• Work task
List all the lines in these records that hold "executed".

----

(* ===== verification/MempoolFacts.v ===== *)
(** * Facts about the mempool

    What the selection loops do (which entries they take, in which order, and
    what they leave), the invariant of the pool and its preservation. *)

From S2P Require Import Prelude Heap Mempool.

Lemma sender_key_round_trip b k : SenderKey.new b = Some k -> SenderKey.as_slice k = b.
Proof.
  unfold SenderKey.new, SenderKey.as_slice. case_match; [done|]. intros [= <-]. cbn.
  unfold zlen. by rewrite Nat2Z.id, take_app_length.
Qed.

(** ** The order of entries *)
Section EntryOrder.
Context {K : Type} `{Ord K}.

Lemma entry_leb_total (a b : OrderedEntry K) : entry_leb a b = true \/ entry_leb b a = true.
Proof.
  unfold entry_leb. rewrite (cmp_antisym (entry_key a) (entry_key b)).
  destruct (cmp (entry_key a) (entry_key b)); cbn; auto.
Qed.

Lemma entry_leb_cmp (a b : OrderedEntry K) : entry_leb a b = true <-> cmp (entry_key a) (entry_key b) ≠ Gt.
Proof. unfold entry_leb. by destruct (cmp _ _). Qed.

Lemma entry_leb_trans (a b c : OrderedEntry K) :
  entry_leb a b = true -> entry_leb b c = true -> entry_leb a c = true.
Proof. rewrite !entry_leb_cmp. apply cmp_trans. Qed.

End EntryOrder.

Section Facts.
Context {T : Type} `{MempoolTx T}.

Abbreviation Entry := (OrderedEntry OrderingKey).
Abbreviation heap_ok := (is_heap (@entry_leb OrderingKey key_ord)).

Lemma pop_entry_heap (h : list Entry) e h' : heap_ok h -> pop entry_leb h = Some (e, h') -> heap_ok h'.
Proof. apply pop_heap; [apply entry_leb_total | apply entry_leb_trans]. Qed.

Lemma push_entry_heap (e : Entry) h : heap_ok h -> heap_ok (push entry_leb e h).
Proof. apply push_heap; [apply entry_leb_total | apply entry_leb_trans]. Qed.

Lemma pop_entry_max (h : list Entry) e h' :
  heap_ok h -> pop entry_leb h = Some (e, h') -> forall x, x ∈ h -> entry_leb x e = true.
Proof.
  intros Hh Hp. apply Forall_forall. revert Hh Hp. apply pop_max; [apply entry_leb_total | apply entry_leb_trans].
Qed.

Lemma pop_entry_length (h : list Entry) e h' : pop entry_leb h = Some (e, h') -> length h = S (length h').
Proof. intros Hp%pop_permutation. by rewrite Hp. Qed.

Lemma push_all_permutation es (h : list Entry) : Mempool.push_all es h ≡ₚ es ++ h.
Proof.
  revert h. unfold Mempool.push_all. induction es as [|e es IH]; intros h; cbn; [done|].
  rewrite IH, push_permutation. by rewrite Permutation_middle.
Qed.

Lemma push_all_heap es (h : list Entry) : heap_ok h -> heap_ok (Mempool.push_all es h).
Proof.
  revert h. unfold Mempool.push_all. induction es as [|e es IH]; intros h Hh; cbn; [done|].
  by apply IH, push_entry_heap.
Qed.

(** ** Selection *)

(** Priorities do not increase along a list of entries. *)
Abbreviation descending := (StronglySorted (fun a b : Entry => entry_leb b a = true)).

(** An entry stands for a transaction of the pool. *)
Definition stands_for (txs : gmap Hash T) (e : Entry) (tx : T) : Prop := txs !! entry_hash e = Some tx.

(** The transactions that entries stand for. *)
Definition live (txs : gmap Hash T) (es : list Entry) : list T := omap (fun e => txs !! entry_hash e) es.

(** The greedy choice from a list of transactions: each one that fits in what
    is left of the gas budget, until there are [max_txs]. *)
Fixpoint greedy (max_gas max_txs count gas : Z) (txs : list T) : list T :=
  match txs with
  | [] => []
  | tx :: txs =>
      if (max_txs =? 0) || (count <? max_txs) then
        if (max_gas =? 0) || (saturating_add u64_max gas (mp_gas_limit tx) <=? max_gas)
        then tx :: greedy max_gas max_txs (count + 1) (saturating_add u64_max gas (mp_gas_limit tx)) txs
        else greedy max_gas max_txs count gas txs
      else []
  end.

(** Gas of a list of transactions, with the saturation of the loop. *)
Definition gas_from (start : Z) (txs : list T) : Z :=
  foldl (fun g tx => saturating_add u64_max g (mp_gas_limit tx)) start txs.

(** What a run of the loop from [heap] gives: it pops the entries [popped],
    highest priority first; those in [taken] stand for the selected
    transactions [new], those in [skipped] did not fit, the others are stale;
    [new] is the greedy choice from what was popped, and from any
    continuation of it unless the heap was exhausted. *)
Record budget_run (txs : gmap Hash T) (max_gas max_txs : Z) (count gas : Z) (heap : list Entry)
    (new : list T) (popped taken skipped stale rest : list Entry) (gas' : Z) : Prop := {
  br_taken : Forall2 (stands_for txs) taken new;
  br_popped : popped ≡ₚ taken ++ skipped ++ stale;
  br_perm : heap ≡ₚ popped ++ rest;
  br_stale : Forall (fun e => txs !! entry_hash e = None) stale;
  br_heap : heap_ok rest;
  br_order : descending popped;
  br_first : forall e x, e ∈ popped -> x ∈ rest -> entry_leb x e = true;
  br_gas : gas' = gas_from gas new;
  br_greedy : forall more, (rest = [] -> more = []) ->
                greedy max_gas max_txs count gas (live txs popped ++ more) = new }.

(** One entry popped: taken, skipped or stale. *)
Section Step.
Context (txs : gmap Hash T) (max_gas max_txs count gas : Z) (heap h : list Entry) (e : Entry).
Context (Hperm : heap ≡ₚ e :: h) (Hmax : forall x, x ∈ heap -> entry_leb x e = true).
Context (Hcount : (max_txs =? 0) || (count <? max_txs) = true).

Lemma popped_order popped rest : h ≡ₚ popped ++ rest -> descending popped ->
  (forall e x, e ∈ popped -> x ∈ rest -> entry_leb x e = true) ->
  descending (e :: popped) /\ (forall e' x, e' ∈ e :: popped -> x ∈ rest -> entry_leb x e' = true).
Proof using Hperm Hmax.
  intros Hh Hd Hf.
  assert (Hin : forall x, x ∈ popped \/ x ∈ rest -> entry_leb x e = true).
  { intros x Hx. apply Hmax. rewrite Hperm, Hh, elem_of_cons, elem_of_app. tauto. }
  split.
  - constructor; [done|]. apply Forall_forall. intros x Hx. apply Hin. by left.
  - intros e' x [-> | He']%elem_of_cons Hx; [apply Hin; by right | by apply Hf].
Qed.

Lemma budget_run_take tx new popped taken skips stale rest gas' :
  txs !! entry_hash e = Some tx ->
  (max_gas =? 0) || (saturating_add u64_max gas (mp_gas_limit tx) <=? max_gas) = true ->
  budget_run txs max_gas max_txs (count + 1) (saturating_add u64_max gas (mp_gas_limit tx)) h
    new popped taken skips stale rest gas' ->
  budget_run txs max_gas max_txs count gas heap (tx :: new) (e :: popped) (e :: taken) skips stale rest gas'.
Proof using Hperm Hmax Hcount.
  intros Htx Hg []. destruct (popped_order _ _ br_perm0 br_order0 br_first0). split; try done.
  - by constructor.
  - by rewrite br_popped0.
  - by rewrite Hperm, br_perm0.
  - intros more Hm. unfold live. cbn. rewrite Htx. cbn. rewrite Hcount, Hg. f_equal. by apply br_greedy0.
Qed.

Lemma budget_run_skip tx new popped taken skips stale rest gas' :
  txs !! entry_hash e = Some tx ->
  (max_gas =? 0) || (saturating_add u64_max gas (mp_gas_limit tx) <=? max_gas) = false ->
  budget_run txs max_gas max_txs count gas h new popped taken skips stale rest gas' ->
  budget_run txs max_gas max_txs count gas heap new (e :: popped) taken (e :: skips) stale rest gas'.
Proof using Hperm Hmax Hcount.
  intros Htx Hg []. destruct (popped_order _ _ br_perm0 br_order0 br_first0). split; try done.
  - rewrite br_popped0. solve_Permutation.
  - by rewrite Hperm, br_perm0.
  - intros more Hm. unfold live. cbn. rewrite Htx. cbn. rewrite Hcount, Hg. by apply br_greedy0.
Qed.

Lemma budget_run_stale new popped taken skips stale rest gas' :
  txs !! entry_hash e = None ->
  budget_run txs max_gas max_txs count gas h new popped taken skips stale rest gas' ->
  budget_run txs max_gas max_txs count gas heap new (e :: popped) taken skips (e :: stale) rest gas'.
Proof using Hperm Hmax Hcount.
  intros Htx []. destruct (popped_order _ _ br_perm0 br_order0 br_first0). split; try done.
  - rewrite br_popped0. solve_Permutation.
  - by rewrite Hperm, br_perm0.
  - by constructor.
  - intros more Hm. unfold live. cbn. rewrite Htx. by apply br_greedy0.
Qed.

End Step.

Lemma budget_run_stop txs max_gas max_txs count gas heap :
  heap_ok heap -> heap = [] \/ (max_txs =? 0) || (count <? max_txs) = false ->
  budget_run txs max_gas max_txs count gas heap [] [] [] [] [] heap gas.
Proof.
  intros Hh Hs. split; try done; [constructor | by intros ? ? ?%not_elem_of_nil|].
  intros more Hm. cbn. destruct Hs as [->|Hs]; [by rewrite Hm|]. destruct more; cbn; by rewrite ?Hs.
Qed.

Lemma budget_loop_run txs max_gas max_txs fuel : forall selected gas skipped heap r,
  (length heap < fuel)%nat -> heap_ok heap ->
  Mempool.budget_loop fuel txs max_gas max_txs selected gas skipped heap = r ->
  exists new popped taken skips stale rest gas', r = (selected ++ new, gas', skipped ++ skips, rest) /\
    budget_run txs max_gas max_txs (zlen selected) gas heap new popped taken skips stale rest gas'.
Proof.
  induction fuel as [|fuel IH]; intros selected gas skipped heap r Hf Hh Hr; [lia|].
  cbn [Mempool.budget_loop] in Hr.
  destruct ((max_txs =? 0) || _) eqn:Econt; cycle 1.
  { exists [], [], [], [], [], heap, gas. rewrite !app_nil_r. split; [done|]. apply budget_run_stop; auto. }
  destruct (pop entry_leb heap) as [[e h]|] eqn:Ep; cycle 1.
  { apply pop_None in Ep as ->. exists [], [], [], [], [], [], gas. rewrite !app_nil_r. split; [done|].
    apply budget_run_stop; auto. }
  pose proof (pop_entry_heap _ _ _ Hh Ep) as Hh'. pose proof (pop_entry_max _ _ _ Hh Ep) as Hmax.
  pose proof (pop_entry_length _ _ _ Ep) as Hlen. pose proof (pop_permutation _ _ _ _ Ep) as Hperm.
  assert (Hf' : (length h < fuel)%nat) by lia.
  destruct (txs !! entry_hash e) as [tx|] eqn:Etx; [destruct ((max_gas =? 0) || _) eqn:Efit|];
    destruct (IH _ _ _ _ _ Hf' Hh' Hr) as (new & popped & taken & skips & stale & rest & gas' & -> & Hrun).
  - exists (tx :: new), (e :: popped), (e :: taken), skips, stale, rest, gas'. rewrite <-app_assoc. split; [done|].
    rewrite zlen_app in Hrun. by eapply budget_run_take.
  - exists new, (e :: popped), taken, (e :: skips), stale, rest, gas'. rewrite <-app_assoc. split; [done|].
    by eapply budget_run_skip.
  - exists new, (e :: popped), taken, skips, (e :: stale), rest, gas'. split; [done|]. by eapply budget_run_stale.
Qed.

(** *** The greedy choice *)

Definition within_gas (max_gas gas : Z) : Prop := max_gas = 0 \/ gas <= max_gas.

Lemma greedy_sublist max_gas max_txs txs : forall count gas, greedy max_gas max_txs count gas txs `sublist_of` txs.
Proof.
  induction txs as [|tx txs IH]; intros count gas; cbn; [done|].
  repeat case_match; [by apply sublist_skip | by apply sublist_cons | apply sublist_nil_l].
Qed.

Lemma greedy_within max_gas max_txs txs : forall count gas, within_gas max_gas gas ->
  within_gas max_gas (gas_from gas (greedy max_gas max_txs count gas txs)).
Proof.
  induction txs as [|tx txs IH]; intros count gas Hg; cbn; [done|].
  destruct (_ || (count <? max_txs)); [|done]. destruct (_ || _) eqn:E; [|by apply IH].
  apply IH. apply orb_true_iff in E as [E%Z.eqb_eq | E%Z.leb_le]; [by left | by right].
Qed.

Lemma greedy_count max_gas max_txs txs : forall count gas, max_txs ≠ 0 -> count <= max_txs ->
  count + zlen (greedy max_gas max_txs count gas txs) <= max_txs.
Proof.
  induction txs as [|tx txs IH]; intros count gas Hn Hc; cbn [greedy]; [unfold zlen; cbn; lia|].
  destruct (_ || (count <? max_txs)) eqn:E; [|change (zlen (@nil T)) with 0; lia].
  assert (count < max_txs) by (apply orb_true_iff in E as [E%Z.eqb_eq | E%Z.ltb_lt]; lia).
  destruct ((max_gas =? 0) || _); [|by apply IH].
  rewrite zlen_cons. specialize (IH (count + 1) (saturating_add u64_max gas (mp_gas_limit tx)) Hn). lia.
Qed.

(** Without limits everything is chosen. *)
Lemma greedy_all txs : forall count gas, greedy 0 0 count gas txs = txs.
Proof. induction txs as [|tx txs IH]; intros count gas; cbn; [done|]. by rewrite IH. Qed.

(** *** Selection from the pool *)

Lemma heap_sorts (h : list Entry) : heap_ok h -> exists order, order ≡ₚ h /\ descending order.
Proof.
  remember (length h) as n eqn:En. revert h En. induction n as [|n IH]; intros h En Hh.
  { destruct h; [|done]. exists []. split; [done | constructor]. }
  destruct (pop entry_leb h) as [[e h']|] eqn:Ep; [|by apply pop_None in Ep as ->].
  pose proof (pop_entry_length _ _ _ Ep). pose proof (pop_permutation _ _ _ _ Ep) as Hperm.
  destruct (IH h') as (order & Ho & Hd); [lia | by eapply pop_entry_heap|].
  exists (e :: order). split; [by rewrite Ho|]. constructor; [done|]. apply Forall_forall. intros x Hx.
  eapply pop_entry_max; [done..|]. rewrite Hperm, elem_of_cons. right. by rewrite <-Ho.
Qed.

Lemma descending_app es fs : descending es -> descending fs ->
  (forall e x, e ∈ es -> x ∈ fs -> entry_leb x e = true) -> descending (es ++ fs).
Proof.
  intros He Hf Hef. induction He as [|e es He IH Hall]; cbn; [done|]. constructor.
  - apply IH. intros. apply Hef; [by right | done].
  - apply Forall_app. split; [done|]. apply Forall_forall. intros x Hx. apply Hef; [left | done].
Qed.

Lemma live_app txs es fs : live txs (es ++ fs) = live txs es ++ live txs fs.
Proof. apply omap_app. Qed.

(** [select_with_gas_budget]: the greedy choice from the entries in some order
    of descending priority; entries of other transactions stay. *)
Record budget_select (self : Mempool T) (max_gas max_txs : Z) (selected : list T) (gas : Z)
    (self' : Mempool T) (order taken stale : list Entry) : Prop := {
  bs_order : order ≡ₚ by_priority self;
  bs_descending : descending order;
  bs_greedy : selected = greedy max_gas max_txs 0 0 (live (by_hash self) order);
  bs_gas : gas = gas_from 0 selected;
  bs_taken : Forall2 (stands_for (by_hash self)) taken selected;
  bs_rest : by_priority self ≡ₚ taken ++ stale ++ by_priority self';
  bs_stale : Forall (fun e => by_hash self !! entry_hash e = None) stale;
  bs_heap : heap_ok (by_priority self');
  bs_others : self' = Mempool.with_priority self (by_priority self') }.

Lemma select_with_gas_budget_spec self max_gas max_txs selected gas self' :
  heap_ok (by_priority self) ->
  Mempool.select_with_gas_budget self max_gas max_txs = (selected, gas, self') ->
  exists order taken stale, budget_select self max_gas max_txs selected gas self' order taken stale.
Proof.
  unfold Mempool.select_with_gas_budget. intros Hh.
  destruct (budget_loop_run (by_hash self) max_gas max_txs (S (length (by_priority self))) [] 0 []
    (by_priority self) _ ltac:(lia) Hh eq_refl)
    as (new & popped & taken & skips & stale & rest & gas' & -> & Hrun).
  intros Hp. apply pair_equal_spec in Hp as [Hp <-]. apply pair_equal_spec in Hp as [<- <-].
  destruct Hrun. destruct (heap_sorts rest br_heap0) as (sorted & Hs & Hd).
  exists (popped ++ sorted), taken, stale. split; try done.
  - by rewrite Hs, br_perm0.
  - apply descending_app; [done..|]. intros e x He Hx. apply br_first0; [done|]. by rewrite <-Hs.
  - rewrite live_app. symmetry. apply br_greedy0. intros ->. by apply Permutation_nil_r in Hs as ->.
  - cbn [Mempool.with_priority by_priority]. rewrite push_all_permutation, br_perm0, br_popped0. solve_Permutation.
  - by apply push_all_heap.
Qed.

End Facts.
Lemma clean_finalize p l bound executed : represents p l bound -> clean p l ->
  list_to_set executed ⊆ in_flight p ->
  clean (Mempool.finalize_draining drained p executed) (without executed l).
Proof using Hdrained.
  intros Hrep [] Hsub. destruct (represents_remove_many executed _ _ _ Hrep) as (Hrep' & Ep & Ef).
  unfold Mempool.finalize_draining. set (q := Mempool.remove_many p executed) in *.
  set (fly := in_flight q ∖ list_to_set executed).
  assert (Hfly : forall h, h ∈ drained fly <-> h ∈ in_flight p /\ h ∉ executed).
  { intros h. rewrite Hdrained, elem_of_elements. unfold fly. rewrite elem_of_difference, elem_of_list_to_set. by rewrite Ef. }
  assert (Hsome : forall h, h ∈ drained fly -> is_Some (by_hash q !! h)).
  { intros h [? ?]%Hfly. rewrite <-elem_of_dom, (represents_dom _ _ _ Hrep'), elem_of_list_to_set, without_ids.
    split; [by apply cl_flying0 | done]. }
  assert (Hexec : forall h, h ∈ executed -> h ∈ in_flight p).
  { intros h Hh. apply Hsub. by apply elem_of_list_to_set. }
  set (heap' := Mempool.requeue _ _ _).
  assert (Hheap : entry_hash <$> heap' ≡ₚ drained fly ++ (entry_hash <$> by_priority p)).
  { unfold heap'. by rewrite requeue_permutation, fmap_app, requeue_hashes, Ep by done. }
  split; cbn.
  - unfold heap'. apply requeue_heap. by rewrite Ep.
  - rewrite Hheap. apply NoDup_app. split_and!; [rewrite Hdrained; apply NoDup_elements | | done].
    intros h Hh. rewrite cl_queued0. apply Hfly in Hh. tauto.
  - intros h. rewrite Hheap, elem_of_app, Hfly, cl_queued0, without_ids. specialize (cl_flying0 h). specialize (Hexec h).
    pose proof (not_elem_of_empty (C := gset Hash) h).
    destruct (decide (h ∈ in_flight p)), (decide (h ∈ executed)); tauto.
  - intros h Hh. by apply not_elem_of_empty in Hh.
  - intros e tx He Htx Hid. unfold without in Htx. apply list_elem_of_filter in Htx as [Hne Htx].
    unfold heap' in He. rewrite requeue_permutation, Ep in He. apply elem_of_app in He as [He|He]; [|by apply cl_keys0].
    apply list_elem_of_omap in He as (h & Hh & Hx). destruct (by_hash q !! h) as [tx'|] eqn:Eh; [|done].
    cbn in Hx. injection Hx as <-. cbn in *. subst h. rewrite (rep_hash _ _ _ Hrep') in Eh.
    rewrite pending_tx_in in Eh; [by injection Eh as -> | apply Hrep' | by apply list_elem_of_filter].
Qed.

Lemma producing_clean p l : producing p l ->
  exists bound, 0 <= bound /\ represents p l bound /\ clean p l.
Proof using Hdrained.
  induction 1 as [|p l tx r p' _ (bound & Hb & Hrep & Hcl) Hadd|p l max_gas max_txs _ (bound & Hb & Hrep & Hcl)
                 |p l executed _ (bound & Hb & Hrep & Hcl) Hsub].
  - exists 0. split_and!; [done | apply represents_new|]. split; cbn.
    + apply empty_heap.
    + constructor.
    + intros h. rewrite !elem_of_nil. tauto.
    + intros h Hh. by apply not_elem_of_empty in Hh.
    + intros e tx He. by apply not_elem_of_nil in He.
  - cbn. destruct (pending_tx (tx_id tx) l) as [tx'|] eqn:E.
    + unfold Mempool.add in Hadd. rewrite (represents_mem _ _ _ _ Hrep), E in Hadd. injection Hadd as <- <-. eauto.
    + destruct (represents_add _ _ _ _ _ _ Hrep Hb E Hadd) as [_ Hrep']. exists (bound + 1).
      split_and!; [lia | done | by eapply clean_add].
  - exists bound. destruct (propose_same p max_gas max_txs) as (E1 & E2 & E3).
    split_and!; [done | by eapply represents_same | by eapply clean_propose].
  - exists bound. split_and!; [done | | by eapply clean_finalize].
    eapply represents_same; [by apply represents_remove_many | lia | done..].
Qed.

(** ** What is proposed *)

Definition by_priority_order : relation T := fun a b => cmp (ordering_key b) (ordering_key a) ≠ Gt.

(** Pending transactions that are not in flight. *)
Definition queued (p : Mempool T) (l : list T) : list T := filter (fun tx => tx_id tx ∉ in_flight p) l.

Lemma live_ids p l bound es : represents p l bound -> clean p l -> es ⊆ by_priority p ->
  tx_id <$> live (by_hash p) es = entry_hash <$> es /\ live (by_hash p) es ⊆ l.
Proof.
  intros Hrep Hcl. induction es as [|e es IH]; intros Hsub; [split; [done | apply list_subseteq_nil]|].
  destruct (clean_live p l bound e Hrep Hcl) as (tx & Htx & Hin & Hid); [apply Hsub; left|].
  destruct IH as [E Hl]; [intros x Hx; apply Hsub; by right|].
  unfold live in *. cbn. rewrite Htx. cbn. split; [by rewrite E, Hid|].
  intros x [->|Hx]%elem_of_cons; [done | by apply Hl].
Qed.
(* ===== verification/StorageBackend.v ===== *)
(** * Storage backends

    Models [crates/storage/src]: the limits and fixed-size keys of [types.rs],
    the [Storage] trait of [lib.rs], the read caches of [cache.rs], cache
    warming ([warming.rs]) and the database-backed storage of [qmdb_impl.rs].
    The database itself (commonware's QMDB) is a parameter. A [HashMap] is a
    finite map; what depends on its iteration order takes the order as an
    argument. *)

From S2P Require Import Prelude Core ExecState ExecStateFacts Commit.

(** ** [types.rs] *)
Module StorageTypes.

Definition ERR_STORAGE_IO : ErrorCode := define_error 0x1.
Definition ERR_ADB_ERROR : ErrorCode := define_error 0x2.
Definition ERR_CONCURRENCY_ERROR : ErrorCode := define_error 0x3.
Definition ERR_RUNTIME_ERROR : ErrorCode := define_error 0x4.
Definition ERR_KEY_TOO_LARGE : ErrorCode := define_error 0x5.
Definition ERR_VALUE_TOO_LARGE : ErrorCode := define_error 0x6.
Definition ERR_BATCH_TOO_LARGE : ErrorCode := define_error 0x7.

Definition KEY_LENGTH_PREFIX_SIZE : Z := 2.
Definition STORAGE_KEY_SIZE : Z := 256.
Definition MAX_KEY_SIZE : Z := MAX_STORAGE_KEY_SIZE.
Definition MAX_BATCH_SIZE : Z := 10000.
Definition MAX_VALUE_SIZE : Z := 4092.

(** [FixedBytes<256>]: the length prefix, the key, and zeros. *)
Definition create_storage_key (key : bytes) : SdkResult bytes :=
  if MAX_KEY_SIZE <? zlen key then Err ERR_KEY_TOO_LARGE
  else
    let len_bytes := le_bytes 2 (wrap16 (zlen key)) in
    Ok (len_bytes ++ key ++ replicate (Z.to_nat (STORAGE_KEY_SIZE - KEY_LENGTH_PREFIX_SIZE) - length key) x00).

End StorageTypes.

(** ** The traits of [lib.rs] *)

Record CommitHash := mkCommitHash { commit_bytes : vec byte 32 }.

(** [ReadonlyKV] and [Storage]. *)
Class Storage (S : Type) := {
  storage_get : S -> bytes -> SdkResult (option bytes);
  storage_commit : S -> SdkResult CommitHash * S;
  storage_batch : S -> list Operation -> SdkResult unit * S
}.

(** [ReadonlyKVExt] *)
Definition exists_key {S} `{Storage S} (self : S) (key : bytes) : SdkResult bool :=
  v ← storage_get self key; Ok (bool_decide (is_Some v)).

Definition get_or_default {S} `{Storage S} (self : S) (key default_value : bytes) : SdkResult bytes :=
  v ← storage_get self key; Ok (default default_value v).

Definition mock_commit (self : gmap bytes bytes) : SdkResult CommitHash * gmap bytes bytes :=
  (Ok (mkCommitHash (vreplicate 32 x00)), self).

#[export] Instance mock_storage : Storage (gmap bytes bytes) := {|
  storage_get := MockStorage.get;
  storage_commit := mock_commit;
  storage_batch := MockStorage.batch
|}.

----

• Response below
Lemma clean_finalize p l bound executed : represents p l bound -> clean p l ->
  list_to_set executed ⊆ in_flight p ->
  clean (Mempool.finalize_draining drained p executed) (without executed l).
  intros Hrep [] Hsub. destruct (represents_remove_many executed _ _ _ Hrep) as (Hrep' & Ep & Ef).
  unfold Mempool.finalize_draining. set (q := Mempool.remove_many p executed) in *.
  set (fly := in_flight q ∖ list_to_set executed).
  assert (Hfly : forall h, h ∈ drained fly <-> h ∈ in_flight p /\ h ∉ executed).
  assert (Hexec : forall h, h ∈ executed -> h ∈ in_flight p).
    destruct (decide (h ∈ in_flight p)), (decide (h ∈ executed)); tauto.
                 |p l executed _ (bound & Hb & Hrep & Hcl) Hsub].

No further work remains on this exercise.